In MR analysis for vascular dementia, we do not observe significant causal association between MetS, its subtypes, and vascular dementia (all p > 0.0016, Table 2, Fig. 2). In sensitivity analysis, Cochran’s Q test does not find any heterogeneity (Fig. 3, Table 2). In addition, there is no evidence of pleiotropyin MR-Egger and MR-PRESSO analyses (Table 2). The causal estimates are not driven by single SNP in the leave-one-out analysis (Fig. 4, Table 2). The frost plot manifesting the casual estimate of every SNP on vascular dementia is shown in Fig. 5.

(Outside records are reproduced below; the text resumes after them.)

(** ** What each function returns *)

Lemma split_ws_blank (s : string) : PyStr.split_ws s = [] -> PyStr.lstrip s = "".
Proof.
  induction s as [ | c s IH]; simpl; auto.
  destruct (PyStr.isspace c); auto.
  destruct s as [ | c' s']; [discriminate | ].
  destruct (PyStr.isspace c'); [discriminate | ].
  destruct (PyStr.split_ws (String c' s')); discriminate.
Qed.

Lemma split_ws_nonblank (line : string) :
  PyStr.nonempty (PyStr.strip line) = true ->
  exists token rest, PyStr.split_ws line = token :: rest.
Proof.
  intros H. destruct (PyStr.split_ws line) as [ | token rest] eqn:E; eauto.
  apply split_ws_blank in E. unfold PyStr.strip in H. rewrite E in H. discriminate.
Qed.

Section Returns.

Variable json_loads : string -> option pyval.
Variable w : world.

Lemma subprocess_run_eq argv t :
  subprocess_run w argv t
  = (match lms w (List.length t) argv with Reply c => Ret c | Fails e => Raise e end,
     (t ++ [Run argv false None])%list).
Proof. unfold subprocess_run; destruct (lms w (List.length t) argv); reflexivity. Qed.

(** The loop of the fallback touches nothing and cannot fail: it returns
    the record of the first non-blank line, if there is one. *)
Lemma first_model_find (rows : list string) (t : trace) :
  first_model rows t
  = (Ret (match find (fun line => PyStr.nonempty (PyStr.strip line)) rows with
          | Some line =>
              match PyStr.split_ws line with
              | token :: _ => Some (PList [PDict [("identifier", PStr token)]])
              | [] => None
              end
          | None => None
          end), t).
Proof.
  induction rows as [ | line rows IH]; simpl; auto.
  destruct (PyStr.nonempty (PyStr.strip line)) eqn:E; auto.
  destruct (split_ws_nonblank line E) as (token & rest & Hs).
  rewrite Hs. reflexivity.
Qed.

(** [get_loaded_models] never raises, and runs the listing queries only. *)
Lemma get_loaded_models_returns (t : trace) :
  exists models new,
    get_loaded_models json_loads w t = (Ret models, (t ++ new)%list)
    /\ Forall listing_query new.
Proof.
  assert (L1 : listing_query (Run ["lms"; "ps"; "--json"] false None)) by (left; auto).
  assert (L2 : listing_query (Run ["lms"; "ps"] false None)) by (right; auto).
  unfold get_loaded_models, try_except, bind.
  rewrite subprocess_run_eq.
  destruct (lms w (List.length t) ["lms"; "ps"; "--json"]) as [c | e].
  2:{ eexists; eexists; split; [ reflexivity | auto ]. }
  destruct ((returncode c =? 0)%Z && PyStr.nonempty (stdout c)).
  - unfold loads. destruct (json_loads (stdout c)) as [models | ]; simpl.
    + destruct (Py.len models); simpl; eexists; eexists; (split; [ reflexivity | auto ]).
    + eexists; eexists; split; [ reflexivity | auto ].
  - rewrite subprocess_run_eq, <- app_assoc.
    destruct (lms w _ ["lms"; "ps"]) as [c2 | e].
    2:{ eexists; eexists; split; [ reflexivity | simpl; auto ]. }
    destruct (returncode c2 =? 0)%Z.
    + destruct (1 <? List.length (PyStr.split_on PyStr.newline (PyStr.strip (stdout c2))))%nat.
      * rewrite first_model_find.
        destruct (find _ _) as [line | ]; [ destruct (PyStr.split_ws line) | ];
          eexists; eexists; (split; [ reflexivity | simpl; auto ]).
      * eexists; eexists; split; [ reflexivity | simpl; auto ].
    + eexists; eexists; split; [ reflexivity | simpl; auto ].
Qed.

End Returns.

(** ** The listing of loaded models and the default model *)

Section Listing.

Variable json_loads : string -> option pyval.
Variable w : world.

(** C7 (as the code has it): when the structured query exits non-zero or
    prints nothing, [get_loaded_models] runs the plain-text query next
    and returns what the specification's parse makes of its output: the
    header line skipped, one record whose identifier is the first token
    of the first remaining non-blank line; when that query fails too, by
    raising or by a non-zero exit, the result is the empty list. *)
Theorem get_loaded_models_fallback (t : trace) (c : completed) :
  lms w (List.length t) ["lms"; "ps"; "--json"] = Reply c ->
  returncode c <> 0%Z \/ stdout c = "" ->
  get_loaded_models json_loads w t
  = (Ret (match lms w (S (List.length t)) ["lms"; "ps"] with
          | Reply c2 =>
              if (returncode c2 =? 0)%Z then Spec.plain_text_models (stdout c2)
              else PList []
          | Fails _ => PList []
          end),
     (t ++ [Run ["lms"; "ps"; "--json"] false None; Run ["lms"; "ps"] false None])%list).
Proof.
  intros Hc Hfail.
  assert (G : (returncode c =? 0)%Z && PyStr.nonempty (stdout c) = false).
  { destruct Hfail as [H | H].
    - apply Z.eqb_neq in H. rewrite H. reflexivity.
    - rewrite H. apply andb_false_r. }
  unfold get_loaded_models, try_except, bind.
  rewrite subprocess_run_eq, Hc, G, subprocess_run_eq, <- app_assoc, length_app.
  simpl List.length. rewrite Nat.add_1_r.
  destruct (lms w (S (List.length t)) ["lms"; "ps"]) as [c2 | e]; [ | reflexivity ].
  destruct (returncode c2 =? 0)%Z; [ | reflexivity ].
  unfold Spec.plain_text_models.
  destruct (PyStr.split_on PyStr.newline (PyStr.strip (stdout c2))) as [ | header rows];
    [ reflexivity | ].
  destruct rows as [ | row rows]; [ reflexivity | ].
  change (1 <? List.length (header :: row :: rows))%nat with true.
  cbv beta iota. change (tl (header :: row :: rows)) with (row :: rows).
  rewrite first_model_find.
  destruct (find _ (row :: rows)) as [line | ]; [ | reflexivity ].
  destruct (PyStr.split_ws line); reflexivity.
Qed.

As to frontotemporal dementia, there is no causal association between MetS, WC, hypertension, FBG, TG, HDL-C, and frontotemporal dementia (all p > 0.0016, Table 2, Fig. 2). Although the results in Cochran’s Q test demonstrate a visible heterogeneity between MetS and frontotemporal dementia (Table 2), the funnel plot reveals a symmetry of MR results (Fig. 3). We do not find pleiotropy in MR-Egger and MR-PRESSO analyses (Table 2), and the results of leave-one-out analysis remain robust (Fig. 4, Table 2). The causal estimate of each IV on frontotemporal dementia is displayed in frost plot (Fig. 5).

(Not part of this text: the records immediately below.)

(** * cosmopp: the L-BFGS front end ([lbfgs.hpp]) and its test program

    A shallow embedding of [src/include/lbfgs.hpp] and
    [src/source/lbfgs_test.cpp], with the properties of the optimizer that
    the specification states.

    Conventions.
    - [int] is a 32-bit two's complement integer, kept as a [Z] with the
      wrap-around written out ([wrap32]).
    - [double] is idealised as a real number ([R]); [std::pow(v, 2)] is
      [v ^ 2].  There is no NaN and no infinity, so the NonFiniteValue abort
      of the specification has no counterpart here.
    - [std::vector<double>] is a [list R].
    - [check(c, msg)] (from [macros.hpp], not among the sources) raises when
      [c] is false.
    - C++ exceptions are the [Raise] case of [result]; a computation with
      effects ([M]) hands back the world in which the exception was raised.
    - The front end is embedded from the source.  The generic engine
      [LBFGS_General] and the bodies of the vector operations are not among
      the sources; they are modelled from the specification, and each such
      definition says so.

    The definitions come first, the properties after them. *)

From Stdlib Require Import ZArith List Reals Lra Lia Bool Ascii String.
From Stdlib Require Import DecimalString DecimalZ DecimalPos.
From stdpp Require Import gmap list strings.
Import ListNotations.

(** ** Machine integers *)

Definition wrap32 (z : Z) : Z := ((z + 2 ^ 31) mod 2 ^ 32 - 2 ^ 31)%Z.
Definition int_add (a b : Z) : Z := wrap32 (a + b).
Definition int_mul (a b : Z) : Z := wrap32 (a * b).
Definition in_int (z : Z) : Prop := (- 2 ^ 31 <= z < 2 ^ 31)%Z.

(** ** Exceptions *)

Inductive exn : Type :=
  | CheckFailed          (* a failed [check(...)] *)
  | LengthError          (* [std::length_error] of [std::vector] *)
  | NullCall             (* a call through a null function pointer *)
  | DimensionMismatch.   (* the DimensionMismatch / DimensionError condition *)

Inductive result (A : Type) : Type :=
  | Ok (a : A)
  | Raise (e : exn).
Arguments Ok {A} a.
Arguments Raise {A} e.

#[global] Instance result_ret : MRet result := fun A a => Ok a.
#[global] Instance result_bind : MBind result := fun A B k r =>
  match r with
  | Ok a => k a
  | Raise e => Raise e
  end.

Definition check (c : bool) : result unit :=
  if c then Ok tt else Raise CheckFailed.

HDL-C decreases the risk of dementia with Lewy bodies (odd ratios (OR) = 0.81, 95% confidential index (CI) = 0.72–0.92, p = 0.0010), while no causal relationship is observed between MetS, WC, hypertension, FBG, TG, and dementia with Lewy bodies (all p > 0.0016, Table 2, Fig. 2). The funnel plot is symmetrical despite a visible heterogeneity in Cochran’s Q analysis (Table 2, Fig. 3). MR-Egger method and MR-PRESSO do not find potential pleiotropy (Table 2). The results of the leave-one-out analysis are stable (Fig. 4). The causal estimate of each SNP on dementia with Lewy bodies is depicted in Fig. 5.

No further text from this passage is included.